Zuflucht im deutschen Containerdorf
„Ich kann keine Waffe mehr in die Hand nehmen“, sagt Viktor. Der Rentner schaut über die Dächer einer Flüchtlingssiedlung in der Stadt Pawlohrad, etwa 150 Kilometer von der Frontlinie im Osten der Ukraine entfernt. Die Wolken hängen tief. „Ich habe schon damals in Afghanistan gekämpft, ich stehe sozusagen im Blut, ich kann nicht mehr in den Krieg ziehen“, fügt der 63-Jährige hinzu, als wolle er sich dafür entschuldigen, dass er aus der Bergbaustadt Kirowskoe im Osten der Ukraine geflohen ist.

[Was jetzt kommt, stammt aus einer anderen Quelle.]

Lemma prefix_spec (p s : string) :
  String.prefix p s = true ↔ ∃ post, s = p +:+ post.
Proof.
  revert s. induction p as [|c p IH]; intros s.
  - split; [by exists s | by destruct s].
  - destruct s as [|c' s]; simpl.
    + split; [done | by intros [post Hpost]].
    + destruct (Ascii.ascii_dec c c') as [->|Hne].
      * rewrite IH. split; intros [post Hpost]; exists post;
          rewrite append_cons in *; congruence.
      * split; [done | intros [post Hpost]; rewrite append_cons in Hpost; congruence].
Qed.

(** [contains] is the substring test. *)
Lemma contains_spec (needle hay : string) :
  contains needle hay = true ↔ ∃ pre post, hay = pre +:+ needle +:+ post.
Proof.
  induction hay as [|c hay IH].
  - cbn [contains]. destruct (String.prefix needle "") eqn:E.
    + split; [|done]. intros _. apply prefix_spec in E as [post E]. by exists "", post.
    + split; [done|]. intros (pre & post & Heq).
      destruct pre; [|discriminate Heq]. rewrite append_nil in Heq.
      assert (String.prefix needle "" = true) as E' by (apply prefix_spec; by exists post).
      congruence.
  - cbn [contains]. destruct (String.prefix needle (String c hay)) eqn:E.
    + split; [|done]. intros _. apply prefix_spec in E as [post E]. by exists "", post.
    + rewrite IH. split.
      * intros (pre & post & ->). by exists (String c pre), post.
      * intros (pre & post & Heq). destruct pre as [|c' pre].
        -- rewrite append_nil in Heq.
           assert (String.prefix needle (String c hay) = true) as E'
             by (apply prefix_spec; by exists post).
           congruence.
        -- rewrite append_cons in Heq. injection Heq as _ ->. by exists pre, post.
Qed.

Lemma get_weather_data_located `{PyRuntime} w cfg st text nick language location st1 :
  configured cfg →
  located nick st text location st1 →
  get_weather_data w cfg text nick language st
  = weather_at w cfg text nick language location st1.
Proof.
  intros [Hw Hd] Hloc. unfold get_weather_data. rewrite Hw, Hd. simpl.
  destruct Hloc as [text Htext|location Hcached Hne].
  - by rewrite (proj2 (String.eqb_neq _ _) Htext).
  - simpl. unfold mbind, M_bind, get_location. rewrite Hcached. simpl.
    by rewrite (proj2 (String.eqb_neq _ _) Hne).
Qed.

(** The commands pass on a message, and let through what they do not catch. *)
Lemma weather_message `{PyRuntime} w cfg st text nick message st' :
  get_weather_data w cfg text nick "EN" st = (Ret (RStr message), st') →
  weather w cfg text nick st = (Ret (Some message), st').
Proof. intros Hrun. unfold weather, try_except, mbind, M_bind. by rewrite Hrun. Qed.

Lemma meteo_message `{PyRuntime} w cfg st text nick message st' :
  get_weather_data w cfg text nick "FR" st = (Ret (RStr message), st') →
  meteo w cfg text nick st
  = (Ret (Some (if String.eqb message "Unable to retrieve forecast data."
                then "Impossible de récupérer les données météorologiques."
                else message)), st').
Proof.
  intros Hrun. unfold meteo, try_except, mbind, M_bind. rewrite Hrun. simpl.
  by destruct (String.eqb message _).
Qed.

Lemma weather_index_error `{PyRuntime} w cfg st text nick st' :
  get_weather_data w cfg text nick "EN" st = (Raise IndexError, st') →
  weather w cfg text nick st = (Raise IndexError, st').
Proof. intros Hrun. unfold weather, try_except, mbind, M_bind. by rewrite Hrun. Qed.

Lemma meteo_index_error `{PyRuntime} w cfg st text nick st' :
  get_weather_data w cfg text nick "FR" st = (Raise IndexError, st') →
  meteo w cfg text nick st = (Raise IndexError, st').
Proof. intros Hrun. unfold meteo, try_except, mbind, M_bind. by rewrite Hrun. Qed.

(** A run up to the test of the forecast list, in the goal. *)
Ltac run_to_forecast Hfind Hlat Hlng Hhttp Hr Herror Hfalsy Hforecast :=
  unfold weather_at, mbind, M_bind; rewrite Hfind; unfold lift; cbv beta iota;
  rewrite Hlat, Hlng; cbv beta iota;
  rewrite requests_get_run, Hhttp; cbv beta iota;
  rewrite Hr, Herror; cbv beta iota; rewrite Hfalsy;
  unfold forecast_of in Hforecast; rewrite Hforecast; cbv beta iota.

Lemma weather_at_empty `{PyRuntime} w cfg text nick language location st1 st3 response :
  fetched w cfg language location st1 st3 response →
  no_error response →
  forecast_of response = Ret (JArr []) →
  weather_at w cfg text nick language location st1
  = (Ret (RStr "Unable to retrieve forecast data."), st3).
Proof.
  intros (location_data & st2 & lat & lng & Hfind & Hlat & Hlng & Hhttp & ->).
  intros (r & error & Hr & Herror & Hfalsy) Hforecast.
  run_to_forecast Hfind Hlat Hlng Hhttp Hr Herror Hfalsy Hforecast.
  reflexivity.
Qed.

Lemma weather_at_one_day `{PyRuntime} w cfg text nick language location st1 st3 response day :
  fetched w cfg language location st1 st3 response →
  no_error response →
  forecast_of response = Ret (JArr [day]) →
  weather_at w cfg text nick language location st1 = (Raise IndexError, st3).
Proof.
  intros (location_data & st2 & lat & lng & Hfind & Hlat & Hlng & Hhttp & ->).
  intros (r & error & Hr & Herror & Hfalsy) Hforecast.
  run_to_forecast Hfind Hlat Hlng Hhttp Hr Herror Hfalsy Hforecast.
  reflexivity.
Qed.

Lemma demo_fetched forecastday ob_url language :
  fetched (H := ascii_runtime) (demo_world forecastday ob_url) demo_cfg language "Paris"
    demo_start
    (with_log demo_start
       [EvGet geocode_api [("address", Some "Paris"); ("key", Some "google-key")];
        EvGet (wunder_api "wunder-key" language "49,2") []])
    (paris_weather forecastday ob_url).
Proof.
  exists (JObj [("lat", JInt 49); ("lng", JInt 2)]),
         (with_log demo_start
            [EvGet geocode_api [("address", Some "Paris"); ("key", Some "google-key")]]),
         (JInt 49), (JInt 2).
  split_and!; reflexivity.
Defined.

Lemma demo_no_error forecastday ob_url : no_error (paris_weather forecastday ob_url).
Proof. exists (JObj [("version", JStr "0.1")]), JNull. split_and!; reflexivity. Defined.

(** C7. When the forecast list of the response is empty, [get_weather_data]
    returns the string "Unable to retrieve forecast data." and raises
    nothing; [weather] returns that string and [meteo] the French sentence.
    [meteo] picks the French sentence by comparing the message with the
    English one: any other message is returned as it is. *)
Theorem empty_forecast `{PyRuntime} (w : world) (cfg : config) (st : state)
    (text nick language location : string) (st1 st3 : state) (response : json) :
  configured cfg →
  located nick st text location st1 →
  fetched w cfg language location st1 st3 response →
  no_error response →
  forecast_of response = Ret (JArr []) →
  get_weather_data w cfg text nick language st
  = (Ret (RStr "Unable to retrieve forecast data."), st3) ∧
  (language = "EN" →
   weather w cfg text nick st = (Ret (Some "Unable to retrieve forecast data."), st3)) ∧
  (language = "FR" →
   meteo w cfg text nick st
   = (Ret (Some "Impossible de récupérer les données météorologiques."), st3)) ∧
  (∀ message st',
     get_weather_data w cfg text nick "FR" st = (Ret (RStr message), st') →
     meteo w cfg text nick st
     = (Ret (Some (if String.eqb message "Unable to retrieve forecast data."
                   then "Impossible de récupérer les données météorologiques."
                   else message)), st')).
Proof.
  intros Hcfg Hloc Hfetched Hnoerr Hforecast.
  assert (get_weather_data w cfg text nick language st
          = (Ret (RStr "Unable to retrieve forecast data."), st3)) as Hrun.
  { rewrite (get_weather_data_located w cfg st text nick language location st1) by done.
    by apply (weather_at_empty w cfg text nick language location st1 st3 response). }
  split_and!.
  - exact Hrun.
  - intros ->. exact (weather_message w cfg st text nick _ st3 Hrun).
  - intros ->. exact (meteo_message w cfg st text nick _ st3 Hrun).
  - intros message st'. apply meteo_message.
Qed.

Lemma empty_forecast_witness :
  let st3 := with_log demo_start
       [EvGet geocode_api [("address", Some "Paris"); ("key", Some "google-key")];
        EvGet (wunder_api "wunder-key" "FR" "49,2") []] in
  get_weather_data (H := ascii_runtime) (demo_world (JArr []) "") demo_cfg "Paris" "alice" "FR"
    demo_start = (Ret (RStr "Unable to retrieve forecast data."), st3) ∧
  meteo (H := ascii_runtime) (demo_world (JArr []) "") demo_cfg "Paris" "alice" demo_start
  = (Ret (Some "Impossible de récupérer les données météorologiques."), st3).
Proof.
  intros st3.
  destruct (empty_forecast (H := ascii_runtime) (demo_world (JArr []) "") demo_cfg demo_start
              "Paris" "alice" "FR" "Paris" demo_start st3 (paris_weather (JArr []) ""))
    as (Hrun & _ & Hmeteo & _).
  - split; reflexivity.
  - by apply located_text.
  - apply demo_fetched.
  - apply demo_no_error.
  - reflexivity.
  - split; [exact Hrun | by apply Hmeteo].
Defined.

(** C10. The test for an empty forecast list is the only one on its length:
    when the list has exactly one entry, reading the second entry raises
    [IndexError], which [get_weather_data] lets out and neither command
    catches. So a run that returns at all, on a response whose forecast is a
    list, has a list that is empty or holds at least two entries. *)
Theorem one_forecast_day `{PyRuntime} (w : world) (cfg : config) (st : state)
    (text nick language location : string) (st1 st3 : state) (response : json)
    (days : list json) :
  configured cfg →
  located nick st text location st1 →
  fetched w cfg language location st1 st3 response →
  no_error response →
  forecast_of response = Ret (JArr days) →
  (length days = 1 →
   get_weather_data w cfg text nick language st = (Raise IndexError, st3) ∧
   (language = "EN" → weather w cfg text nick st = (Raise IndexError, st3)) ∧
   (language = "FR" → meteo w cfg text nick st = (Raise IndexError, st3))) ∧
  ((∃ r st', get_weather_data w cfg text nick language st = (Ret r, st')) →
   length days = 0 ∨ (2 ≤ length days)%nat).
Proof.
  intros Hcfg Hloc Hfetched Hnoerr Hforecast.
  assert (length days = 1 →
          get_weather_data w cfg text nick language st = (Raise IndexError, st3)) as Hrun.
  { intros Hone. destruct days as [|day [|? ?]]; try discriminate Hone.
    rewrite (get_weather_data_located w cfg st text nick language location st1) by done.
    by apply (weather_at_one_day w cfg text nick language location st1 st3 response day). }
  split.
  - intros Hone. specialize (Hrun Hone). split_and!.
    + exact Hrun.
    + intros ->. exact (weather_index_error w cfg st text nick st3 Hrun).
    + intros ->. exact (meteo_index_error w cfg st text nick st3 Hrun).
  - intros (r & st' & Hret). destruct days as [|day [|day' days]]; simpl.
    + by left.
    + rewrite Hrun in Hret by done. discriminate Hret.
    + right. lia.
Qed.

Die prorussischen Separatisten wollten den ehemaligen Minenarbeiter zwingen, auf ihrer Seite zu kämpfen. Nun wohnt er in einem der fünf deutschen Containerdörfer für ukrainische Flüchtlinge im Gebiet Dnipropetrowsk im Südosten der Ukraine. Zwei weitere Siedlungen befinden sich in den Städten Charkiw und Saporoschje. Alle sieben Containerdörfer für insgesamt 4.600 Menschen wurden von der Gesellschaft für Internationale Zusammenarbeit (GIZ) im Auftrag der Bundesregierung eingerichtet.
Mehr als zwei Millionen Ukrainer ohne Zuhause
Mehr als 1,2 Millionen „Binnenvertriebene“ gibt es laut Sozialministerium in Kiew in der Ukraine derzeit. Insgesamt haben mehr als zwei Millionen Menschen ihr Zuhause bereits wegen des Krieges verloren. Fast 800.000 davon haben sich für eine Zuflucht in der Nähe des Donbass entschieden. Allein im Gebiet Dnipropetrowsk hat man offiziell etwa 91.000 Binnenflüchtlinge aufgenommen, dazu kommen laut Stadtverwaltung 50.000 nicht Registrierte. In der Stadt Pawlohrad wohnen zurzeit 6.200 Menschen aus dem umkämpften Donbass.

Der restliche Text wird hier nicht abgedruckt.